The NFL is by far the king of professional sports in America. And the king is only growing stronger by the day, even in the midst of national social distancing and the potential for the country shutting down in a way that most of us can’t even fathom.

The rich get richer.

 

Low and behold

Let’s be honest, for about two decades it’s been pretty damn fun and fulfilling to follow Boston sports. Whether simply as a fan or for those of us lucky to work in the sports media, these last 20 years have been an almost non-stop string of success, joy and passion.

Over the last couple months, though, things have gotten a bit stormy in these parts.

The Red Sox traded away a former MVP and their best player in a clear salary-driven deal that even they admit doesn’t make them a better team in the short run.

Then came coronavirus shutting down the season in both the NBA and NHL. The Celtics were picking up steam and possibly getting healthy at the right time to make a run at the Eastern Conference. Jayson Tatum was developing at an increased rate, on the verge of becoming a superstar right before our eyes. And the Bruins were the best team in hockey a year after coming up a game short of a Stanley Cup.

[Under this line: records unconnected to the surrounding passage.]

(** What a pool state read from the accounts satisfies: its ranges, and that
    the pool's program is the owner of an account read. *)
Lemma read_pool_Ok `{!OnChainLaws _} lt ma p k st :
  read_pool lt ma p = Returns (Ok (k, st)) ->
  (u64 (pool_a_balance st) /\ u64 (pool_b_balance st)
   /\ (forall b, source_balance st = Some b -> u64 b)
   /\ (forall b, destination_balance st = Some b -> u64 b))
  /\ exists key acc, get_account lt ma key = Returns acc /\ program_id (pool st) = acc_owner acc.2.
Proof.
  assert (forall o key amount, owned_token_account lt ma o = Returns (Ok (Some (key, amount))) ->
    u64 amount) as Howned.
  { intros [q|] key amount; cbn; [|done]. destruct (get_account lt ma q) as [[q' acc]|]; [|done].
    cbn. destruct (token_unpack _) eqn:E; [|done]. intros [= <- <-]. by eapply token_amount_u64. }
  unfold read_pool. intros E. destruct (get_account lt ma (mpa_pool p)) as [acc1|] eqn:E1; [|done].
  cbn in E. destruct (swap_unpack _) as [[fs c]|]; cbn in E; [|done].
  destruct (get_account lt ma (mpa_token_a p)) as [acc2|]; [|done]. cbn in E.
  destruct (token_unpack (acc_data acc2.2)) as [ta|] eqn:Eta; cbn in E; [|done].
  destruct (get_account lt ma (mpa_token_b p)) as [acc3|]; [|done]. cbn in E.
  destruct (token_unpack (acc_data acc3.2)) as [tb|] eqn:Etb; cbn in E; [|done].
  destruct (owned_token_account lt ma (mpa_source p)) as [[src|]|] eqn:Es; cbn in E; try done.
  destruct (owned_token_account lt ma (mpa_destination p)) as [[dst|]|] eqn:Ed; cbn in E; try done.
  destruct (get_account lt ma (mpa_pool_mint p)) as [acc4|]; [|done]. cbn in E.
  destruct (get_account lt ma (mpa_pool_fee p)) as [acc5|]; [|done]. cbn in E.
  injection E as <- <-. cbn. split; [|eauto].
  split_and!; [by eapply token_amount_u64..| |].
  - intros b Hb. destruct src as [[ks bs]|]; [|done]. injection Hb as <-. by eapply Howned.
  - intros b Hb. destruct dst as [[kd bd]|]; [|done]. injection Hb as <-. by eapply Howned.
Qed.

Lemma pool_states_insert (ps : PoolStates) k st k' st' :
  (<[k := st]> ps : PoolStates) !! k' = Some st' -> st' = st \/ ps !! k' = Some st'.
Proof. unfold PoolStates in *. intros [[_ <-]|[_ ?]]%lookup_insert_Some; auto. Qed.

Lemma collect_pools_Ok `{!OnChainLaws _} lt ma l : forall acc ps,
  collect_pools lt ma l acc = Returns (Ok ps) ->
  pools_wf acc ->
  (forall k st, acc !! k = Some st ->
     exists key a, get_account lt ma key = Returns a /\ program_id (pool st) = acc_owner a.2) ->
  pools_wf ps
  /\ forall k st, ps !! k = Some st ->
       exists key a, get_account lt ma key = Returns a /\ program_id (pool st) = acc_owner a.2.
Proof.
  induction l as [|p l IH]; intros acc ps E Hwf Hown; cbn in E.
  { by injection E as <-. }
  destruct (read_pool lt ma p) as [[[k st]|]|] eqn:Er; cbn in E; try done.
  apply read_pool_Ok in Er as [Hst Hkey].
  apply IH in E; [done| |].
  - intros k' st' [->|Hk']%pool_states_insert; eauto.
  - intros k' st' [->|Hk']%pool_states_insert; eauto.
Qed.

Lemma collect_pools_returns lt ma pks acc :
  (forall pk k, pk ∈ pks -> k ∈ pool_keys_in_order pk -> exists a, get_account lt ma k = Returns a) ->
  exists r, collect_pools lt ma (map pool_accounts_of pks) acc = Returns r.
Proof.
  revert acc. induction pks as [|pk pks IH]; intros acc Hg; cbn; [eauto|].
  destruct (read_pool_returns lt ma pk) as [r ->]; [intros k; apply Hg; by left|]. cbn.
  destruct r as [[k st]|]; [|eauto]. apply IH. intros pk' k' Hpk'. apply Hg. by right.
Qed.

End ReadingLemmas.

(** ** Sample instances for the witnesses *)

Module Sample.

(** A token swap program: fees rounded down but at least one token, and the
    constant product curve with the new source balance rounded up. *)
Definition fee_of (num den amount : Z) : option Z :=
  if (num =? 0) || (amount =? 0) then Some 0
  else let fee := amount * num / den in Some (if fee =? 0 then 1 else fee).

Definition ceil_div (a b : Z) : Z := (a + b - 1) / b.

Definition constant_product (amount src dst : Z) : option (Z * Z) :=
  let new_source := src + amount in
  if (new_source <=? 0) || (dst <? 0) || (src <? 0) then None
  else
    let new_destination := ceil_div (src * dst) new_source in
    let paid := dst - new_destination in
    if (0 <? paid) && (paid <=? dst) then Some (amount, paid) else None.

(** Eight bytes, the least significant one first. *)
Definition le_bytes (n : Z) : list Z :=
  map (fun i => Z.shiftr n (8 * i) mod 256) [0; 1; 2; 3; 4; 5; 6; 7].

#[global] Instance token_swap : TokenSwap := {
  Calculator := unit;
  trading_fee fs a := fee_of (trade_fee_numerator fs) (trade_fee_denominator fs) a;
  owner_trading_fee fs a := fee_of (owner_trade_fee_numerator fs) (owner_trade_fee_denominator fs) a;
  swap_without_fees _ a s d _ := constant_product a s d;
  pack_swap a m := 1 :: le_bytes a ++ le_bytes m;
}.

#[global] Instance token_swap_laws : TokenSwapLaws token_swap.
Proof.
  intros [] amount src dst dir s d. cbn. unfold constant_product.
  repeat case_match; try done. intros [= <- <-].
  apply andb_true_iff in H0 as [?%Z.ltb_lt ?%Z.leb_le]. lia.
Qed.

(** A signer whose public key is the keypair and whose signatures are 1. *)
#[global] Instance signing : Signing := {
  Keypair := N;
  keypair_pubkey kp := kp;
  keypair_sign _ _ := 1%N;
  message_hash _ := (104 * 2 ^ 100)%N;
}.

#[global] Instance signing_laws : SigningLaws signing.
Proof. done. Qed.

Definition orca_fees : Fees :=
  {| trade_fee_numerator := 25; trade_fee_denominator := 10000;
     owner_trade_fee_numerator := 5; owner_trade_fee_denominator := 10000;
     owner_withdraw_fee_numerator := 0; owner_withdraw_fee_denominator := 1;
     host_fee_numerator := 0; host_fee_denominator := 1 |}.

Two potential long playoff runs delayed if not derailed before they ever left North Station.

Now, things have gotten so bad that Tom Brady has picked the Buccaneers – a team with the worst franchise winning percentage in NFL history, while the Patriots have the third-best – over a couple more years aligned with Belichick and Kraft in New England.

Oh, and lanky left-handed Red Sox ace Chris Sale is about to go under the knife for Tommy John surgery. Sure, maybe he’s taking advantage of a coronavirus layoff to miss fewer games while fixing a problem that’s gone back more than a year, but his future as a flame-throwing ace is very much in doubt barely into the first year of his five-year, $145 million contract.

Where did it all go so wrong so quickly? Is this what it’s felt like in so many other professional sports towns for the last 20 years, watching as Boston piled up the titles and the miles on Duck Boats?

Hopefully this a short blip on the Boston sports radar of success and not the law of averages playing out right before our spoiled eyes.